In terms of popular votes, California was the dominant treasure trove for the ticket. But in terms of state percentages they fared best in Arizona, the only state where McCarthy appeared on the ballot. Although Vermont and New Hampshire write-in electors were left without a candidate, I am including them in the final count as well since the original intention was McCarthy/Lindsay: Arizona 2751 (0.56%), Vermont 579 (0.36%), California 20721 (0.29%), New Hampshire 421 (0.14%), Minnesota 585 (00.4%). Figures for Connecticut, Texas and Wisconsin, probably in the hundreds, are not easily obtainable.
McCarthy's official popular vote total including all of his various running mates came to 25,634 (00.4%). I track 25,057 (0.03%) of those votes to the McCarthy/Lindsay ticket although it is a safe bet the number of uncertified write-ins nationwide probably places the result at a much higher number.
Years later McCarthy and Lindsay shared a program at the Denver Forum. I wonder if their 1968 ticket came up in discussion?
Election history:
1959-1965 - US House of Representatives (NY) (Republican)
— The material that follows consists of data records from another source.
(** The request of [generate_enrichment_content]. *)
Definition enrichment_request_of (user_query : string) : enrichment_request :=
  let enrichment_prompt :=
    "You are a knowledgeable assistant. The user asked: " +:+ dq +:+ user_query +:+ dq
    +:+ nl +:+ nl
    +:+ "Please provide comprehensive, factual information to answer this question. Include:"
    +:+ nl +:+ "- Key facts and background information"
    +:+ nl +:+ "- Important details and context"
    +:+ nl +:+ "- Relevant examples or explanations"
    +:+ nl +:+ "- Any additional useful information related to the topic"
    +:+ nl +:+ nl
    +:+ "Write in a clear, informative style suitable for a knowledge base. Aim for 3-4 paragraphs of detailed information." in
  {| er_url := OPENAI_API_BASE config +:+ "/openai/deployments/"
               +:+ OPENAI_DEPLOYMENT_NAME config
               +:+ "/chat/completions?api-version=" +:+ OPENAI_API_VERSION config;
     er_api_key := OPENAI_API_KEY config;
     er_messages :=
       [ ("system",
          "You are a helpful assistant that provides comprehensive, factual information on any topic.");
         ("user", enrichment_prompt) ];
     er_max_tokens := 1000;
     er_temperature := (3 # 10)%Q;
     er_top_p := (9 # 10)%Q |}.

(** [AutoEnrichment.generate_enrichment_content]. The body of the response
    is parsed for the log line before the status is looked at, and the
    length of the content is taken for the next log line. *)
Definition generate_enrichment_content (user_query : string) : SM enrichment_data :=
  sm_try
    (match enrichment_post (enrichment_request_of user_query) with
     | PostRaises e => of_result (Raise e)
     | Response status_code text =>
         _ ← of_result (json_loads text);
         if (status_code =? 200)%Z then
           result ← of_result (json_loads text);
           content ← of_result (message_content result);
           _ ← of_result (json_len content);
           mret (Generated user_query content)
         else
           mret (NotGenerated user_query ("OpenAI API error: " +:+ str_of_Z status_code))
     end)
    (fun e => mret (NotGenerated user_query (exn_str e))).

(** [AutoEnrichment.auto_enrich_knowledge_base], on the document processor
    of main.py. *)
Definition auto_enrich_knowledge_base (user_query : string) : SM enrich_result :=
  sm_try
    (enrichment_data ← generate_enrichment_content user_query;
     match enrichment_data with
     | Generated _ content =>
         let short_query := _create_short_filename user_query in
         let temp_filename := "auto_enriched_" +:+ short_query +:+ ".txt" in
         let temp_filepath := "./uploads/" +:+ temp_filename in
         _ ← write_file temp_filepath;
         result ← in_world (process_and_store_document temp_filepath temp_filename);
         match result with
         | IngestSuccess _ _ total_chunks =>
             content_length ← of_result (json_len content);
             mret (EnrichSuccess temp_filename total_chunks user_query content_length)
         | IngestError _ error =>
             mret (EnrichError ("Failed to store enrichment: " +:+ error))
         end
     | NotGenerated _ error => mret (EnrichError error)
     end)
    (fun e => mret (EnrichError (exn_str e))).


(** [WeaveAILogger.get_recent_queries]; [log] is the query log: [None] when
    the file does not exist, else what opening and reading its lines gives. *)
Definition get_recent_queries (log : option (result (list string))) (limit : Z)
  : result (list json) :=
  match log with
  | None => Ok []
  | Some read =>
      lines ← read;
      queries ←
        for_each (fun queries line =>
                    match json_loads (py_strip line) with
                    | Ok entry => Ok (queries ++ [entry])
                    | Raise (Exn JSONDecodeError _) => Ok queries
                    | Raise e => Raise e
                    end)
                 (slice_from (- limit) lines) [];
      mret (rev queries)
  end.

End Endpoints.

(** A runtime whose writes succeed, with the defaults of [config.py], and a
    server that has written nothing over the sample store. *)
Definition sample_runtime : Runtime :=
  {| enrichment_post := fun _ =>
       Response 200 (completion_text "Rocq is a proof assistant.");
     _create_short_filename := fun _ => "rocq";
     py_repr := fun v => "<" +:+ type_name v +:+ ">";
     io_outcome := fun _ _ => Ok tt;
     UPLOAD_DIRECTORY := "./uploads";
     MAX_FILE_SIZE_MB := 50;
     os_path_join := fun d f => d +:+ "/" +:+ f |}.

Definition sample_server : server := {| sv_world := sample_world; sv_writes := [] |}.
(** * Wheel spinner: weight normalization, equal shares and winner resolution

    A shallow embedding of the segment engine of the [WheelSpinner]
    component ([src/app/page.tsx]): [normalizeProbabilities],
    [calculateEqualShare], [getVisibleItems], [addItem], [removeItem],
    [updateProbability], [toggleItemVisibility], [saveItemLabel],
    [determineWinner] and the end of [spinWheel].  The source holds the
    component twice, once with the equal shares and the winner loop written
    inline and once with them as helpers; both compute the same, and the
    embedding follows the one with helpers.

    Conventions of the embedding.
    - A [WheelItem] is a record.  Its [probability] is a JavaScript number
      that only ever holds an integer (the initial 20, the 10 of a new item,
      a slider or [parseInt] value clamped to 1..99, or the result of
      [Math.round] and [Math.floor]), so it is a [Z].
    - The optional field [hidden?: boolean] is an [option bool]; [None] is
      [undefined].
    - Numbers come in two models.  In the exact one the quotients inside
      [normalizeProbabilities] and the angles of [determineWinner] are
      rationals ([Q]); it carries the statements that do not depend on how a
      double rounds: frames, order, clamps, integer shares, membership, and
      bounds on weights of at most 100.  In the binary64 one ([Double],
      [normalizeProbabilities64], [determineWinner64]) weights, totals,
      quotients and the boundaries of the arcs are the doubles the code
      computes, on Rocq's primitive floats; it carries the layout of the
      wheel, where a boundary that is one unit in the last place off decides
      the winner.
    - A [string] holds the bytes of the UTF-8 encoding of the text.
    - React state is passed explicitly: every handler maps the current
      [items] to the next ones, a rejected call returns them unchanged.
    - [Date.now().toString()] is an argument of [addItem]. *)

From Stdlib Require Import ZArith QArith Qround List String Ascii Bool Lia Lqa.
From Stdlib Require Import DecimalString.
From Stdlib Require Decimal Hexadecimal DecimalZ DecimalPos.
From Stdlib Require Import PrimFloat SpecFloat FloatOps.
Import ListNotations.
(** * Properties *)

(** ** Running computations *)

Lemma bind_run {A B} (m : M A) (f : A → M B) (g : Game) :
  (m ≫= f) g =
  match m g with
  | Normal a g' => f a g'
  | TypeError g' => TypeError g'
  end.
Proof. reflexivity. Qed.

(** One step of a computation applied to a game. *)
Ltac mstep := rewrite bind_run; simpl.

Lemma bind_Normal {A B} (m : M A) (f : A → M B) (g g' : Game) (a : A) :
  m g = Normal a g' → (m ≫= f) g = f a g'.
Proof. intros E. rewrite bind_run, E. reflexivity. Qed.

Lemma sameButRng_refl g : sameButRng g g.
Proof. repeat split. Qed.

Lemma sameButRng_trans g1 g2 g3 :
  sameButRng g1 g2 → sameButRng g2 g3 → sameButRng g1 g3.
Proof.
  intros (? & ? & ? & ? & ? & ?) (? & ? & ? & ? & ? & ?). repeat split; congruence.
Qed.

Lemma randomCompare_quiet {A} : quiet (@randomCompare A).
Proof.
  intros a b g. eexists _, _. split; [reflexivity|]. repeat split.
Qed.

Lemma compareMoves_quiet : quiet compareMoves.
Proof.
  intros a b g. eexists _, _. split; [reflexivity|]. apply sameButRng_refl.
Qed.

(** ** [Array.prototype.sort] *)

Section sort_any_comparator.
Context {A : Type} (compare : A → A → M Q).
Hypothesis compare_quiet : quiet compare.

Lemma array_insert_perm x l g :
  ∃ l' g', array_insert compare x l g = Normal l' g'
           ∧ x :: l ≡ₚ l' ∧ sameButRng g g'.
Proof.
  revert g. induction l as [|y l IH]; intros g; simpl.
  - eexists _, _. split; [reflexivity|]. split; [done|apply sameButRng_refl].
  - destruct (compare_quiet x y g) as (c & g1 & Ec & S1).
    rewrite (bind_Normal _ _ _ _ _ Ec).
    destruct (Qle_bool c 0).
    + eexists _, _. split; [reflexivity|]. split; [done|exact S1].
    + destruct (IH g1) as (l' & g2 & El & P & S2).
      rewrite (bind_Normal _ _ _ _ _ El).
      eexists _, _. split; [reflexivity|]. split.
      * rewrite <- P. apply perm_swap.
      * eapply sameButRng_trans; eassumption.
Qed.

Lemma array_sort_perm l g :
  ∃ l' g', array_sort compare l g = Normal l' g'
           ∧ l ≡ₚ l' ∧ sameButRng g g'.
Proof.
  revert g. induction l as [|x l IH]; intros g; simpl.
  - eexists _, _. split; [reflexivity|]. split; [done|apply sameButRng_refl].
  - destruct (IH g) as (s & g1 & Es & P & S1).
    rewrite (bind_Normal _ _ _ _ _ Es).
    destruct (array_insert_perm x s g1) as (l' & g2 & El & P' & S2).
    eexists _, _. split; [exact El|]. split.
    + rewrite <- P'. by constructor.
    + eapply sameButRng_trans; eassumption.
Qed.
End sort_any_comparator.

(** With a comparator that is a function of its arguments the sort is the
    insertion sort on a key. *)
Section sort_by_key.
Context {A : Type} (key : A → Z).

Lemma Qle_bool_inject_Z z : Qle_bool (inject_Z z) 0 = bool_decide (z ≤ 0).
Proof.
  unfold Qle_bool, inject_Z; simpl. rewrite Z.mul_1_r.
  case_bool_decide; lia.
Qed.

Lemma array_insert_by_key x l g :
  array_insert (compareKeys key) x l g = Normal (insertByKey key x l) g.
Proof.
  induction l as [|y l IH]; simpl; [reflexivity|].
  rewrite bind_run. unfold compareKeys at 1. simpl.
  rewrite Qle_bool_inject_Z.
  destruct (decide (key x - key y ≤ 0)) as [H|H].
  - rewrite bool_decide_true by done. reflexivity.
  - rewrite bool_decide_false by done. rewrite bind_run, IH. reflexivity.
Qed.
1966-1973 - Mayor of New York, NY (Republican/Democratic/Liberal/Independent Citizens/Independent)
1968 - Republican nomination for US President - defeated
1968 - Republican nomination for US Vice-President - defeated
1972 - Democratic nomination for US President - defeated
1980 - US Senate (NY) (Democratic) - primary - defeated
Other occupations: sailor (US Navy WWII), bank clerk, attorney, actor, novelist, TV morning show guest host
Buried: Memorial Cemetery of Saint John's Church (Laurel Hollow, NY)
Notes:
Buried in the same cemetery as George Bruce Cortelyou, William S. Paley, and Henry Louis Stimson.
Some of his opponents in the 1965 Mayorial race included Abraham Beame, William F. Buckley,
Clifton DeBerry and Eric Hass.
Winner of the 1980 primary was Elizabeth Holtzman.
In the Batman TV series of the era, Gotham City's chief municipal officer was Mayor Lindseed.